Deep Region Hashing for Efficient Large-scale Instance Search from Images PDF

1.3 MB·

by Jingkuan Song

#journals #arxiv

Checking for file health...

Download

Upgrade Premium

Most books are stored in the elastic cloud where traffic is expensive. For this reason, we have a limit on daily download.

Download Deep Region Hashing for Efficient Large-scale Instance Search from Images PDF Free - Full Version

by Jingkuan Song| 1.3

Download Deep Region Hashing for Efficient Large-scale Instance Search from Images by Jingkuan Song in PDF format completely FREE. No registration required, no payment needed.

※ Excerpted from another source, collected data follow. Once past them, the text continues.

(** The closing routines hold their process while they work. *)
Lemma held_body s own ext n p (body : EX W -> res (HO_STATUS * EX W)) : ex_inv s own ext -> capped n s -> n + 1 < 2 ^ 32 ->
  (p <> 0 -> is_Some (processes s !! p)) ->
  (forall s1, ex_inv s1 own (move (ObjProcess p) 1 ext) -> capped (n + 1) s1 -> calm s s1 ->
     exists st s2, body s1 = Ok (st, s2) /\ keeps own (move (ObjProcess p) 1 ext) (n + 1) s1 s2) ->
  exists st s', (let* (ownerReference, s) := ExRuntimeRetainProcess p s in
    if ownerReference =? 0 then Ok (EC_INVALID_STATE, s) else
    let* (firstError, s) := body s in
    let* (ownerStatus, s) := ExRuntimeReleaseProcess ownerReference s in
    Ok (if bool_decide (firstError = EC_SUCCESS) then ownerStatus else firstError, s)) = Ok (st, s') /\
    keeps own ext (n + 1) s s'.
Proof.
  intros I Hc Hn Hp Hb. destruct (retain_process_api s own ext n p I Hc Hn Hp) as (r & s1 & -> & [R|(-> & ->)]).
  2: { cbn [res_bind]. eexists _, s. split; [done|]. apply keeps_refl; [done|]. eapply capped_weaken; [|done]. lia. }
  destruct R as (-> & Hp0 & I1 & C1 & R1). cbn [res_bind]. rewrite (proj2 (Z.eqb_neq p 0) Hp0).
  destruct (Hb s1 I1 C1 (refs_only_calm _ _ R1)) as (st & s2 & -> & (I2 & C2 & K2)). cbn [res_bind].
  pose proof (ei_nonneg _ _ _ I (ObjProcess p)).
  destruct (release_process_api s2 own _ (n + 1) p I2 C2) as (st2 & s3 & -> & I3 & C3 & R3); [rewrite move_here; lia|].
  cbn [res_bind]. eexists _, s3. split; [done|]. split; [|split; [done|]].
  - eapply inv_ext_eq; [|exact I3]. intros o'. symmetry. apply (move_cancel _ 1).
  - etrans; [by apply refs_only_calm|]. etrans; [exact K2|]. by apply refs_only_calm.
Qed.

Lemma close_all_body s own ext n p allow : ex_inv s own ext -> capped n s -> 0 < ext (ObjProcess p) ->
  exists st s', (let* x := get_process p s in
    let* firstError := validate_slots (HandleTable x) allow s in
    if bool_decide (firstError = EC_SUCCESS)
    then for_loop (Z.to_nat EX_MAX_HANDLES_PER_PROCESS) 0 (close_slot p) (EC_SUCCESS, s)
    else Ok (firstError, s)) = Ok (st, s') /\ keeps own ext n s s'.
Proof.
  intros I Hc He. destruct (ei_ext _ _ _ I _ He) as [x Hx]. unfold get_process. rewrite Hx. cbn [res_bind].
  destruct (validate_slots_run s own ext (HandleTable x) allow I) as [st ->].
  { intros sl o Hin Ho. by apply (slot_alive s own ext p x sl o I Hx). }
  cbn [res_bind]. destruct (bool_decide _); [|eexists _, s; split; [done | by apply keeps_refl]].
  destruct (for_loop_rule (fun _ acc => keeps own ext n s acc.2) (Z.to_nat EX_MAX_HANDLES_PER_PROCESS) 0 (close_slot p) (EC_SUCCESS, s))
    as ([st' s'] & -> & K); [by apply keeps_refl | | by exists st', s'].
  intros i [acc s1] Hi (I1 & C1 & K1). cbn [snd] in *.
  destruct (close_slot_step s1 own ext n p i acc) as (st2 & s2 & -> & K2); [lia | done.. |].
  exists (st2, s2). split; [done|]. by eapply keeps_trans.
Qed.

Lemma close_all_run s own ext n p allow : ex_inv s own ext -> capped n s -> n + 1 < 2 ^ 32 ->
  (p <> 0 -> is_Some (processes s !! p)) ->
  exists st s', KiHandleCloseAll p allow s = Ok (st, s') /\ keeps own ext (n + 1) s s'.
Proof.
  intros I Hc Hn Hp. unfold KiHandleCloseAll. destruct (Z.eqb_spec p 0) as [Hz|Hz].
  { eexists _, s. split; [done|]. apply keeps_refl; [done|]. eapply capped_weaken; [|done]. lia. }
  destruct (held_body s own ext n p (fun s => let* x := get_process p s in
    let* firstError := validate_slots (HandleTable x) allow s in
    if bool_decide (firstError = EC_SUCCESS)
    then for_loop (Z.to_nat EX_MAX_HANDLES_PER_PROCESS) 0 (close_slot p) (EC_SUCCESS, s)
    else Ok (firstError, s)) I Hc Hn Hp) as (st & s' & E & K).
  - intros s1 I1 C1 K1. apply close_all_body; [done | done |]. rewrite move_here. pose proof (ei_nonneg _ _ _ I (ObjProcess p)). lia.
  - exists st, s'. split; [|done]. rewrite <- E. destruct (ExRuntimeRetainProcess p s) as [[r s1]| | |]; cbn [res_bind]; try done.
    destruct (r =? 0); [done|]. destruct (get_process p s1); cbn [res_bind]; try done.
    by destruct (validate_slots _ _ _).
Qed.

(** ** One handle *)

Lemma decode_range h i g : KiDecodeHandle h = Some (i, g) -> 0 <= i < EX_MAX_HANDLES_PER_PROCESS.
Proof.
  unfold KiDecodeHandle. destruct (h =? _); [done|].
  assert (0 <= Z.land h EX_HANDLE_INDEX_MASK) by (apply Z.land_nonneg; right; done).
  destruct (Z.eqb_spec (Z.land h EX_HANDLE_INDEX_MASK) 0); [done|]. cbn [orb].
  destruct (_ =? 0); [done|]. destruct (Z.leb_spec EX_MAX_HANDLES_PER_PROCESS (Z.land h EX_HANDLE_INDEX_MASK - 1)); [done|].
  intros [= <- <-]. lia.
Qed.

Get instant access to this valuable resource on PDFdrive.to!

Free Download PDF

About Deep Region Hashing for Efficient Large-scale Instance Search from Images

No description available for this book.

Detailed Information

Author:	Jingkuan Song
File Size:	1.3
Format:	PDF
Price:	FREE

Download Free PDF

Safe & Secure Download - No registration required

Why Choose PDFdrive for Your Free Deep Region Hashing for Efficient Large-scale Instance Search from Images Download?

100% Free: No hidden fees or subscriptions required for one book every day.
No Registration: Immediate access is available without creating accounts for one book every day.
Safe and Secure: Clean downloads without malware or viruses
Multiple Formats: PDF, MOBI, Mpub,... optimized for all devices
Educational Resource: Supporting knowledge sharing and learning

Frequently Asked Questions

Is it really free to download Deep Region Hashing for Efficient Large-scale Instance Search from Images PDF?

Yes, on https://PDFdrive.to you can download Deep Region Hashing for Efficient Large-scale Instance Search from Images by Jingkuan Song completely free. We don't require any payment, subscription, or registration to access this PDF file. For 3 books every day.

How can I read Deep Region Hashing for Efficient Large-scale Instance Search from Images on my mobile device?

After downloading Deep Region Hashing for Efficient Large-scale Instance Search from Images PDF, you can open it with any PDF reader app on your phone or tablet. We recommend using Adobe Acrobat Reader, Apple Books, or Google Play Books for the best reading experience.

Is this the full version of Deep Region Hashing for Efficient Large-scale Instance Search from Images?

Yes, this is the complete PDF version of Deep Region Hashing for Efficient Large-scale Instance Search from Images by Jingkuan Song. You will be able to read the entire content as in the printed version without missing any pages.

Is it legal to download Deep Region Hashing for Efficient Large-scale Instance Search from Images PDF for free?

https://PDFdrive.to provides links to free educational resources available online. We do not store any files on our servers. Please be aware of copyright laws in your country before downloading.

The materials shared are intended for research, educational, and personal use in accordance with fair use principles.